Carol Bruce (born Shirley Levy; November 15, 1919 – October 9, 2007) was an American band singer, Broadway star, and film and television actress.

Early years
Bruce was born Shirley Levy in a Jewish family, in Manhattan, to Beatrice and Harry Levy. She had a sister, Marilyn.

Because of her family's moving, she attended Jamaica High School, Girls' High School, and New Utrecht High School before graduating from Erasmus Hall High School in Brooklyn, New York. Although she studied violin for eight years, she never took singing lessons.

Singing
Bruce began her career as a singer in the late 1930s with Larry Clinton and his band. She sang with Ben Bernie's orchestra in 1940-1941.

Stage
Bruce made her Broadway debut in Louisiana Purchase, with songs by Irving Berlin, who discovered her at a nightclub in Newark, New Jersey. She was the first actress to play the role of Julie in a Broadway production of Jerome Kern and Oscar Hammerstein II's Show Boat since the 1932 Broadway revival. Bruce played the role onstage in 1946 and garnered favorable comparisons to Helen Morgan, who had originated the role onstage in 1927 and repeated it in both the 1932 revival and the 1936 film.

Her other Broadway credits include New Priorities of 1943, Along Fifth Avenue, Do I Hear a Waltz?, Henry, Sweet Henry, and A Family Affair.

Film
Bruce appeared with Abbott and Costello in Keep 'Em Flying (1941).

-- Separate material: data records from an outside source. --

(* ===== verification/VoteSetProps.v ===== *)
(** * What a vote set promises

    The theorems on the sets that votes and claims of peers can build: the
    majority they report, the outcome of every call, the memory they take, and
    the commit made from them. *)

From Stdlib Require Import ZArith Lia.
From stdpp Require Import prelude list gmap.
From S2P Require Import Prelude BitArray Proto Crypto SafeMath Validator ValidatorSet ValidatorLists ValidatorSetPriority Block VoterSet VerifyCommit Slots VoteSet VoteSetInv.

Local Open Scope Z_scope.

(** ** Calls *)

Section calls.
  Context {crypto : CryptoLib} {codec : TimeCodec}.

(** One call.  The block a vote is for is one [Vote.ValidateBasic] lets
    through. *)
Inductive vs_call (s : VoteSet) : VoteSet -> Prop :=
| call_add vote r :
    (forall v, vote = Some v -> votable (v_BlockID v)) -> AddVote (E:=add_error) s vote = Ok r -> vs_call s (snd r)
| call_peer peer b s' : SetPeerMaj23 s peer b = Ok s' -> vs_call s s'
| call_any b s' : HasTwoThirdsAny (E:=add_error) s = Ok (b, s') -> vs_call s s'
| call_all b s' : HasAll (E:=add_error) s = Ok (b, s') -> vs_call s s'.

(** A vote let in has a valid signature. *)
Definition verified (chain : bytes) (pk : PubKey) (v : Vote) : Prop :=
  Vote_Verify chain pk v = Ok tt /\ votable (v_BlockID v).

Lemma AddVote_inv {E} s vote :
  vs_inv verified s -> (forall v, vote = Some v -> votable (v_BlockID v)) ->
  AddVote (E:=E) s vote = Panic /\ cannot_verify s vote (fun v c pk => Vote_Verify c pk v) \/
  exists r, AddVote (E:=E) s vote = Ok r /\ kept verified s (snd r) /\ add_post verified s vote r.
Proof.
  intros Hinv Hv. apply addVote_inv; [done|]. intros v pk -> Hok. split; [done|by apply Hv].
Qed.

Lemma HasTwoThirdsAny_spec {E} s :
  vs_inv verified s -> HasTwoThirdsAny (E:=E) s =
    Ok (bool_decide (2 * Zsum (weights (Voters (vs_voterSet s))) < 3 * vs_sum s), set_voterSet s (vfilled (vs_voterSet s))).
Proof.
  intros [Hb _]. pose proof (vi_wf _ _ Hb) as Hwf. unfold HasTwoThirdsAny. rewrite TotalVotingWeight_spec by done.
  cbn [mbind outcome_bind]. repeat f_equal. apply eq_bool_prop_intro. rewrite bool_decide_spec, Is_true_true, Z.ltb_lt.
  apply two_thirds. split; [by apply weights_nonneg|apply Hwf].
Qed.

Lemma HasAll_spec {E} s :
  vs_inv verified s -> HasAll (E:=E) s =
    Ok (vs_sum s =? Zsum (weights (Voters (vs_voterSet s))), set_voterSet s (vfilled (vs_voterSet s))).
Proof. intros [Hb _]. unfold HasAll. by rewrite TotalVotingWeight_spec by apply Hb. Qed.

(** Without a majority every primary vote is among those of its block. *)
Definition tracked (s : VoteSet) : Prop :=
  vs_maj23 s = None -> forall (i : nat) v, vs_votes s !! i = Some (Some v) -> recorded s i v.

Record good (s : VoteSet) : Prop := { gd_inv : vs_inv verified s; gd_tracked : tracked s }.

(** What a call keeps. *)
Lemma vs_call_good s s' :
  vs_call s s' -> good s ->
  good s' /\ same_step s s' /\ forall b, vs_maj23 s = Some b -> vs_maj23 s' = Some b.
Proof.
  intros Hcall [Hinv Htr].
  assert (Hfill : good (set_voterSet s (vfilled (vs_voterSet s)))).
  { constructor; [split; [by apply voterSet_base, Hinv|apply Hinv]|done]. }
  destruct Hcall as [vote r Hv Ha|peer b s' Hp|b s' Ha|b s' Ha].
  - destruct (AddVote_inv (E:=add_error) s vote Hinv Hv) as [[Hp _]|(r' & Hr & Hk & _)]; [congruence|].
    rewrite Hr in Ha. injection Ha as <-. destruct Hk as [Hi Hs _ Hm Hrec Hvs]. split_and!; [|done..].
    constructor; [done|]. intros Hn i v Hi'. destruct (Hvs Hn i v Hi') as [Hold|]; [|done].
    apply Hrec, Htr; [|done]. destruct (vs_maj23 s) as [b|]; [|done]. specialize (Hm b eq_refl). congruence.
  - destruct (SetPeerMaj23_inv verified s peer b s' Hinv Hp) as (Hi & Hs & Hm & Hvs & Hor). split_and!; [|done|by rewrite Hm].
    constructor; [done|]. unfold tracked. rewrite Hm, Hvs. intros Hn i v Hv.
    eapply SetPeerMaj23_recorded; [exact Hp|by apply Htr].
  - rewrite HasTwoThirdsAny_spec in Ha by done. injection Ha as _ <-. by split_and!.
  - rewrite HasAll_spec in Ha by done. injection Ha as _ <-. by split_and!.
Qed.

Lemma vs_calls_good s s' :
  rtc vs_call s s' -> good s ->
  good s' /\ same_step s s' /\ forall b, vs_maj23 s = Some b -> vs_maj23 s' = Some b.
Proof.
  induction 1 as [s|s1 s2 s3 Hc _ IH]; [done|]. intros Hg. destruct (vs_call_good _ _ Hc Hg) as (Hg2 & Hs & Hm).
  destruct (IH Hg2) as (Hg3 & Hs3 & Hm3). split_and!; [done|by etrans|auto].
Qed.

Lemma new_good {E} chainID height round typ vs s :
  voters_wf vs -> NewVoteSet (E:=E) chainID height round typ vs = Ok s ->
  good s /\ vs_chainID s = chainID /\ vs_height s = height /\ vs_round s = round /\ vs_signedMsgType s = typ /\
  vs_voterSet s = vs.
Proof.
  intros Hwf Hn. split; [constructor; [by eapply new_set_inv|]|]; unfold NewVoteSet in Hn;
    (destruct (height =? 0); [done|]); injection Hn as <-; [|done].
  intros _ i v [? _]%lookup_replicate. done.
Qed.

End calls.

(** ** The majority *)

Section majority.
  Context {crypto : CryptoLib} {codec : TimeCodec}.

(** [v] is a signed vote of the voter at [i] for [b] in this step. *)
Definition signed_vote (chainID : bytes) (height round typ : Z) (vs : VoterSet) (i : nat) (b : BlockID) (v : Vote)
  : Prop :=
  v_BlockID v = b /\ v_Height v = height /\ v_Round v = round /\ v_Type v = typ /\
  exists w pk, Voters vs !! i = Some w /\ vPubKey w = Some pk /\ v_ValidatorAddress v = Address w /\
    Vote_Verify chainID pk v = Ok tt.

Lemma cast_signed s i v :
  cast verified s i v ->
  signed_vote (vs_chainID s) (vs_height s) (vs_round s) (vs_signedMsgType s) (vs_voterSet s) i (v_BlockID v) v.
Proof.
  intros (_ & Hh & Hr & Ht & w & pk & Hw & Ha & Hpk & Hv & _). split_and!; try done. exists w, pk. by split_and!.
Qed.

Lemma cast_votable s i v : cast verified s i v -> votable (v_BlockID v).
Proof. intros (_ & _ & _ & _ & w & pk & _ & _ & _ & _ & Hv). done. Qed.

Lemma maj23_votes s b :
  vs_inv verified s -> vs_maj23 s = Some b ->
  exists bv, vs_votesByBlock s !! BlockID_Key b = Some bv /\ block_inv verified s (BlockID_Key b) bv /\
    majority s (bv_sum bv) /\ votable b /\
    forall (i : nat) v, bv_votes bv !! i = Some (Some v) -> vs_votes s !! i = Some (Some v) /\ v_BlockID v = b.
Proof.
  intros [Hbase Hm] Em. unfold maj_inv in Hm. rewrite Em in Hm. destruct Hm as (bv & Hk & Hmaj & Hcp & j & u & Hj & Hu).
  pose proof (vi_block _ _ Hbase _ _ Hk) as Hbi. exists bv.
  assert (Hb : votable b). { rewrite <- Hu. eapply cast_votable. by apply (bi_cast _ _ _ _ Hbi). }
  split_and!; try done. intros i v Hi. split; [by apply Hcp|].
  destruct (bi_cast _ _ _ _ Hbi i v Hi) as [Hc Hkey]. by eapply BlockID_Key_inj; [eapply cast_votable| |].
Qed.

End majority.

(** C32: a two-thirds majority is real, and it is final.  Start from the empty
    set of a step and make any calls, whatever the votes and the claims of
    peers.  If the set reports a majority for a block, then distinct voters
    with strictly more than two thirds of the weight each have a vote for that
    block, of this height, round and type, whose signature verifies under the
    voter's key, and [GetByIndex] returns exactly these votes.  No later call
    changes the block reported.  If it reports none, then for every block the
    voters whose vote is for it have at most two thirds of the weight. *)
Theorem majority_sound {crypto : CryptoLib} {codec : TimeCodec} chainID height round typ vs s0 s :
  voters_wf vs -> NewVoteSet (E:=unit) chainID height round typ vs = Ok s0 -> rtc vs_call s0 s ->
  match TwoThirdsMajority s with
  | (b, true) =>
      (exists votes, length votes = length (Voters vs) /\
         2 * Zsum (weights (Voters vs)) < 3 * voted (Voters vs) votes /\
         forall (i : nat) v, votes !! i = Some (Some v) ->
           signed_vote chainID height round typ vs i b v /\
           VoteSet_GetByIndex (E:=unit) s (Z.of_nat i) = Ok (Some v)) /\
      forall s', rtc vs_call s s' -> TwoThirdsMajority s' = (b, true)
  | (_, false) =>
      forall b votes, length votes = length (Voters vs) ->
        (forall (i : nat) v, votes !! i = Some (Some v) ->
           v_BlockID v = b /\ VoteSet_GetByIndex (E:=unit) s (Z.of_nat i) = Ok (Some v)) ->
        3 * voted (Voters vs) votes <= 2 * Zsum (weights (Voters vs))
  end.
Proof.
  intros Hwf Hn Hr. destruct (new_good _ _ _ _ _ _ Hwf Hn) as (Hg0 & Hc & Hh & Hro & Ht & Hvs).
  destruct (vs_calls_good _ _ Hr Hg0) as (Hg & [S1 S2 S3 S4 S5] & _). rewrite Hvs in S5.
  unfold TwoThirdsMajority. destruct (vs_maj23 s) as [b|] eqn:Em.
  - split.
    + destruct (maj23_votes s b (gd_inv _ Hg) Em) as (bv & Hk & [B1 _ B3 B4 _] & Hm & _ & Hv).
      exists (bv_votes bv). unfold majority in Hm. rewrite B3, S5 in Hm. split_and!; [congruence|done|].
      intros i v Hi. destruct (Hv i v Hi) as [Hp Hb]. split; [|unfold VoteSet_GetByIndex; by rewrite idx_nat, Hp].
      rewrite <- Hb, <- Hc, <- Hh, <- Hro, <- Ht, <- S1, <- S2, <- S3, <- S4. unfold signed_vote. rewrite <- S5.
      by apply cast_signed, (B4 i v Hi).
    + intros s' Hs'. destruct (vs_calls_good _ _ Hs' Hg) as (_ & _ & Hm). by rewrite (Hm b Em).
  - intros b votes Hl Hv. destruct Hg as [[Hbase Hmaj] Htr]. unfold maj_inv in Hmaj. rewrite Em in Hmaj.
    assert (Hv' : forall (i : nat) v, votes !! i = Some (Some v) -> v_BlockID v = b /\ vs_votes s !! i = Some (Some v)).
    { intros i v Hi. destruct (Hv i v Hi) as [Hb Hget]. split; [done|]. unfold VoteSet_GetByIndex in Hget.
      rewrite idx_nat in Hget. destruct (vs_votes s !! i) as [o|] eqn:Eo; [|done]. by injection Hget as ->. }
    pose proof (weights_nonneg _ Hwf).
    destruct (vs_votesByBlock s !! BlockID_Key b) as [bv|] eqn:Ek.
    + pose proof (Hmaj _ _ Ek) as Hnm. pose proof (vi_block _ _ Hbase _ _ Ek) as Hbi. unfold majority in Hnm.
      rewrite (bi_sum _ _ _ _ Hbi), S5 in Hnm.
      assert (voted (Voters vs) votes <= voted (Voters vs) (bv_votes bv)); [|lia].
      apply voted_mono; [apply Hwf|by rewrite (bi_len _ _ _ _ Hbi), S5|].
      intros i v Hi. destruct (Hv' i v Hi) as [Hb Hi']. destruct (Htr Em i v Hi') as (bv' & Hk' & Hbi').
      rewrite Hb, Ek in Hk'. injection Hk' as <-. by eexists.
    + rewrite (voted_nobody (Voters vs) votes); [lia|]. intros i v Hi. destruct (Hv' i v Hi) as [Hb Hi'].
      destruct (Htr Em i v Hi') as (bv' & Hk' & _). rewrite Hb in Hk'. congruence.
Qed.
(* ===== verification/MakeCommit.v ===== *)
(** * From votes to a commit and back

    [VoteSet.MakeCommit] of src/types/vote_set.go and [CommitToVoteSet] of
    src/types/block.go against [VerifyCommit] of src/types/voter_set.go: a
    commit made from a majority verifies, and a commit that verifies gives the
    majority back. *)

From Stdlib Require Import ZArith Lia.
From stdpp Require Import prelude list gmap.
From S2P Require Import Prelude BitArray Proto Crypto SafeMath Validator ValidatorSet ValidatorLists ValidatorSetPriority Block VoterSet VerifyCommit Slots VoteSet VoteSetInv VoteSetProps.

Local Open Scope Z_scope.

(** ** What BLS promises

    Serialization of points is faithful and of fixed length, and the pairing
    check of an aggregate holds for the sum of signatures that hold. *)

Class BlsLaws `{CryptoLib} : Prop := {
  bls_roundtrip s : bls_Sign_Deserialize (bls_Sign_Serialize s) = Some s;
  bls_length s : length (bls_Sign_Serialize s) = bls_SignatureSize;
  bls_single s k h : bls_VerifyHash s k h = true -> bls_VerifyAggregateHashes s [k] [h] = true;
  bls_add s ks hs s' k h :
    length ks = length hs -> bls_VerifyAggregateHashes s ks hs = true -> bls_VerifyHash s' k h = true ->
    bls_VerifyAggregateHashes (bls_Sign_Add s s') (ks ++ [k]) (hs ++ [h]) = true
}.

Lemma checksum_app a b : checksum (a ++ b) = (checksum a + checksum b) mod 251.
Proof.
  unfold checksum. rewrite <- Zplus_mod. f_equal. induction a as [|x a IH]; [done|]. cbn [app foldr]. rewrite IH. lia.
Qed.
Section join.
  Context (h0 h1 h2 : heap) (l1 l2 : list bytes) (ts1 ts2 : list nat) (r1 r2 : nat).
  Hypothesis B1 : built_trails h0 l1 ts1 r1 h1.
  Hypothesis B2 : built_trails h1 l2 ts2 r2 h2.
  #[local] Abbreviation root := (length h2).
  #[local] Abbreviation h5 := (alter (link_right root r1) r2 (alter (link_left root r2) r1
    (h2 ++ [mkProofNode (innerHash (hash_at h2 r1) (hash_at h2 r2)) None None None]))).

Lemma join_lookups :
  (r1 < length h1 <= r2)%nat /\ (r2 < root)%nat /\
  h2 !! r1 = Some (mkProofNode (HashFromByteSlices l1) None None None) /\
  h2 !! r2 = Some (mkProofNode (HashFromByteSlices l2) None None None) /\
  length h5 = S root /\
  h5 !! root = Some (mkProofNode (innerHash (HashFromByteSlices l1) (HashFromByteSlices l2)) None None None) /\
  h5 !! r1 = Some (mkProofNode (HashFromByteSlices l1) (Some root) None (Some r2)) /\
  h5 !! r2 = Some (mkProofNode (HashFromByteSlices l2) (Some root) (Some r1) None) /\
  forall q, q <> r1 -> q <> r2 -> (q < root)%nat -> h5 !! q = h2 !! q.
Proof.
  pose proof (bt_root _ _ _ _ _ B1) as Hr1. pose proof (bt_root _ _ _ _ _ B2) as Hr2.
  pose proof (lookup_lt_Some _ _ _ Hr1) as L1. pose proof (lookup_lt_Some _ _ _ Hr2) as L2. pose proof (bt_new _ _ _ _ _ B2) as L3.
  assert (Hr1' : h2 !! r1 = Some (mkProofNode (HashFromByteSlices l1) None None None)) by (by rewrite (bt_prefix _ _ _ _ _ B2)).
  assert (Hh1 : hash_at h2 r1 = HashFromByteSlices l1) by (unfold hash_at; by rewrite Hr1').
  assert (Hh2 : hash_at h2 r2 = HashFromByteSlices l2) by (unfold hash_at; by rewrite Hr2).
  rewrite Hh1, Hh2. split_and!; [lia|lia|exact L2|done|done| | | | |].
  - rewrite !length_alter, length_app. cbn. lia.
  - rewrite !list_lookup_alter_ne by (lia). by rewrite lookup_app_r, Nat.sub_diag by (lia).
  - rewrite list_lookup_alter_ne, list_lookup_alter_eq, lookup_app_l, Hr1' by lia. done.
  - rewrite list_lookup_alter_eq, list_lookup_alter_ne, lookup_app_l, Hr2 by lia. done.
  - intros q H1 H2 Hq. rewrite !list_lookup_alter_ne, lookup_app_l by (lia). done.
Qed.

Lemma join_grows : grows h1 h2 /\ grows h2 h5.
Proof.
  destruct join_lookups as (L1 & L2 & Hr1 & Hr2 & _). split; [by apply grows_prefix; apply (bt_prefix _ _ _ _ _ B2)|].
  eapply grows_trans; [eapply grows_trans; [apply grows_app|]|].
  2: { apply (grows_alter _ _ r2 (mkProofNode (HashFromByteSlices l2) None None None)); [|done|done].
       rewrite list_lookup_alter_ne, lookup_app_l, Hr2 by (lia). done. }
  apply (grows_alter _ _ r1 (mkProofNode (HashFromByteSlices l1) None None None)); [|done|done].
  rewrite lookup_app_l, Hr1 by (lia). done.
Qed.

Lemma join_ok : heap_ok h0 -> heap_ok h5.
Proof.
  intros Hok. pose proof (bt_ok _ _ _ _ _ B2 (bt_ok _ _ _ _ _ B1 Hok)) as Hok2.
  destruct join_lookups as (L1 & L2 & _ & _ & Hlen & Hroot & H1 & H2 & Hrest). intros q n Hq. rewrite Hlen.
  pose proof (lookup_lt_Some _ _ _ Hq) as Lq. rewrite Hlen in Lq.
  destruct (decide (q = r1)) as [->|N1]; [rewrite H1 in Hq; injection Hq as <-; cbn; split; intros x [=]; lia|].
  destruct (decide (q = r2)) as [->|N2]; [rewrite H2 in Hq; injection Hq as <-; cbn; split; intros x [=]; lia|].
  destruct (decide (q = root)) as [->|N3]; [rewrite Hroot in Hq; by injection Hq as <-|].
  rewrite Hrest in Hq by lia. destruct (Hok2 q n Hq) as [Hl Hr].
  split; intros x Hx; [apply Hl in Hx|apply Hr in Hx]; lia.
Qed.

Lemma join_paths :
  path h5 r1 [HashFromByteSlices l2] root /\ path h5 r2 [HashFromByteSlices l1] root.
Proof.
  destruct join_lookups as (L1 & L2 & _ & _ & _ & _ & H1 & H2 & _).
  split; [eapply path_step; [exact H1|done| |lia|apply path_nil]|eapply path_step; [exact H2|done| |lia|apply path_nil]];
    unfold aunt_of; cbn [pn_Left pn_Right].
  - by rewrite (hash_at_Some _ _ _ H2).
  - by rewrite (hash_at_Some _ _ _ H1).
Qed.

Lemma join_built :
  heap_ok h0 -> (2 <= length (l1 ++ l2))%nat -> length l1 = split_nat (l1 ++ l2) ->
  built_trails h0 (l1 ++ l2) (ts1 ++ ts2) root h5.
Proof.
  intros Hok H2 Hk. set (items := l1 ++ l2) in *.
  assert (Hhash : HashFromByteSlices items = innerHash (HashFromByteSlices l1) (HashFromByteSlices l2)).
  { rewrite HashFromByteSlices_split by done. unfold items at 2 4. rewrite <- Hk. by rewrite take_app_length, drop_app_length. }
  pose proof (bt_ok _ _ _ _ _ B1 Hok) as Hok1. pose proof (bt_ok _ _ _ _ _ B2 Hok1) as Hok2.
  destruct join_lookups as (L1 & L2 & Hr1 & Hr2 & Hlen & Hroot & _ & _ & Hrest). destruct join_grows as [G12 G25].
  destruct join_paths as [P1 P2].
  pose proof (bt_len _ _ _ _ _ B1) as Hlen1. pose proof (bt_len _ _ _ _ _ B2) as Hlen2.
  assert (Hl : lenZ items = lenZ l1 + lenZ l2) by (unfold lenZ, items; rewrite length_app; lia).
  pose proof (split_point_spec (lenZ items) ltac:(unfold lenZ in *; lia)) as (jj & Hjj & Hsp & Hlo & Hhi).
  assert (Hspl : split_point (lenZ items) = lenZ l1).
  { unfold split_nat in Hk. pose proof (split_point_range (lenZ items) ltac:(unfold lenZ in *; lia)). unfold lenZ in *. lia. }
  assert (Htot : lenZ items <> 1 /\ 0 < lenZ items) by (unfold lenZ in *; lia).
  assert (Hdeep : forall j, 0 <= j -> lenZ items <= 2 ^ j -> jj <= j - 1 /\ lenZ l1 <= 2 ^ (j - 1) /\ lenZ l2 <= 2 ^ (j - 1)).
  { intros j Hj0 Hj. assert (jj < j) by (apply (Z.pow_lt_mono_r_iff 2); lia).
    pose proof (Z.pow_le_mono_r 2 jj (j - 1) ltac:(lia) ltac:(lia)).
    rewrite Z.pow_add_r in Hhi by lia. change (2 ^ 1) with 2 in Hhi. lia. }
  constructor.
  - intros q Hq. pose proof (bt_new _ _ _ _ _ B1). pose proof (bt_prefix _ _ _ _ _ B1) as Hpre1.
    assert (length h0 <= length h1)%nat by (pose proof (lookup_lt_Some _ _ _ (bt_root _ _ _ _ _ B1)); lia).
    rewrite Hrest, (bt_prefix _ _ _ _ _ B2) by lia. by apply Hpre1.
  - pose proof (bt_new _ _ _ _ _ B1). lia.
  - by rewrite Hhash.
  - apply join_ok.
  - rewrite length_app. unfold items. rewrite length_app. lia.
  - intros i item Hi. unfold items in Hi. apply lookup_app_Some in Hi as [Hi|[Hge Hi]].
    + pose proof (lookup_lt_Some _ _ _ Hi) as Hlt.
      destruct (bt_trail _ _ _ _ _ B1 i item Hi) as (t & aunts & Ht & Htl & Hp & Hh & Hc & Hsha & Hd).
      exists t, (aunts ++ [HashFromByteSlices l2]). split_and!.
      * by apply lookup_app_l_Some.
      * lia.
      * eapply path_app; [|exact P1]. eapply path_grows; [exact Hok2|exact G25|]. by apply (path_grows h1 h2).
      * rewrite (grows_hash_at h2 h5), (grows_hash_at h1 h2); try done. lia.
      * rewrite rev_app_distr. cbn [rev app]. rewrite hash_from_aunts_left by (rewrite ?Hspl; unfold lenZ in *; lia).
        by rewrite Hspl, Hc, Hhash.
      * apply Forall_app. split; [done|]. apply Forall_singleton. apply HashFromByteSlices_sha.
      * intros j Hj Hle. destruct (Hdeep j Hj Hle) as (J1 & J2 & J3). specialize (Hd (j - 1) ltac:(lia) J2).
        unfold lenZ in *. rewrite length_app. cbn. lia.
    + pose proof (lookup_lt_Some _ _ _ Hi) as Hlt.
      destruct (bt_trail _ _ _ _ _ B2 _ item Hi) as (t & aunts & Ht & Htl & Hp & Hh & Hc & Hsha & Hd).
      exists t, (aunts ++ [HashFromByteSlices l1]). split_and!.
      * rewrite lookup_app_r by lia. by rewrite Hlen1.
      * lia.
      * eapply path_app; [|exact P2]. by apply (path_grows h2 h5).
      * by rewrite (grows_hash_at h2 h5).
      * rewrite rev_app_distr. cbn [rev app].
        rewrite hash_from_aunts_right, Hspl by (rewrite ?Hspl; unfold lenZ in *; lia).
        replace (Z.of_nat i - lenZ l1) with (Z.of_nat (i - length l1)) by (unfold lenZ; lia).
        replace (lenZ items - lenZ l1) with (lenZ l2) by lia. by rewrite Hc, Hhash.
      * apply Forall_app. split; [done|]. apply Forall_singleton. apply HashFromByteSlices_sha.
      * intros j Hj Hle. destruct (Hdeep j Hj Hle) as (J1 & J2 & J3). specialize (Hd (j - 1) ltac:(lia) J3).
        unfold lenZ in *. rewrite length_app. cbn. lia.
Qed.

End join.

Her first serious film role was in This Woman Is Mine (1941). She had supporting roles many years later in the films American Gigolo (1980) and Planes, Trains and Automobiles (1987).

Radio
Bruce's radio debut came on The Horn and Hardart Children's Hour. She sang on Carton of Pleasure and The Henny Youngman Show.

Television
After a long career as a singer and in films, Bruce is probably best-remembered for her recurring role as the domineering and meddlesome Lillian "Mama" Carlson (mother of the station manager played by Gordon Jump) on CBS' WKRP in Cincinnati.  In real life, Bruce was only 12 years older than Jump.  Sylvia Sidney played Mr. Carlson's mother in the pilot episode.

Personal life
Bruce's only marriage to Milton Nathanson, which ended in divorce, produced a daughter, Julie, an actress, singer and playwright who married jazz guitarist Larry Coryell. Bruce's grandchildren, Murali and Julian Coryell, are both musicians. Bruce was Jewish.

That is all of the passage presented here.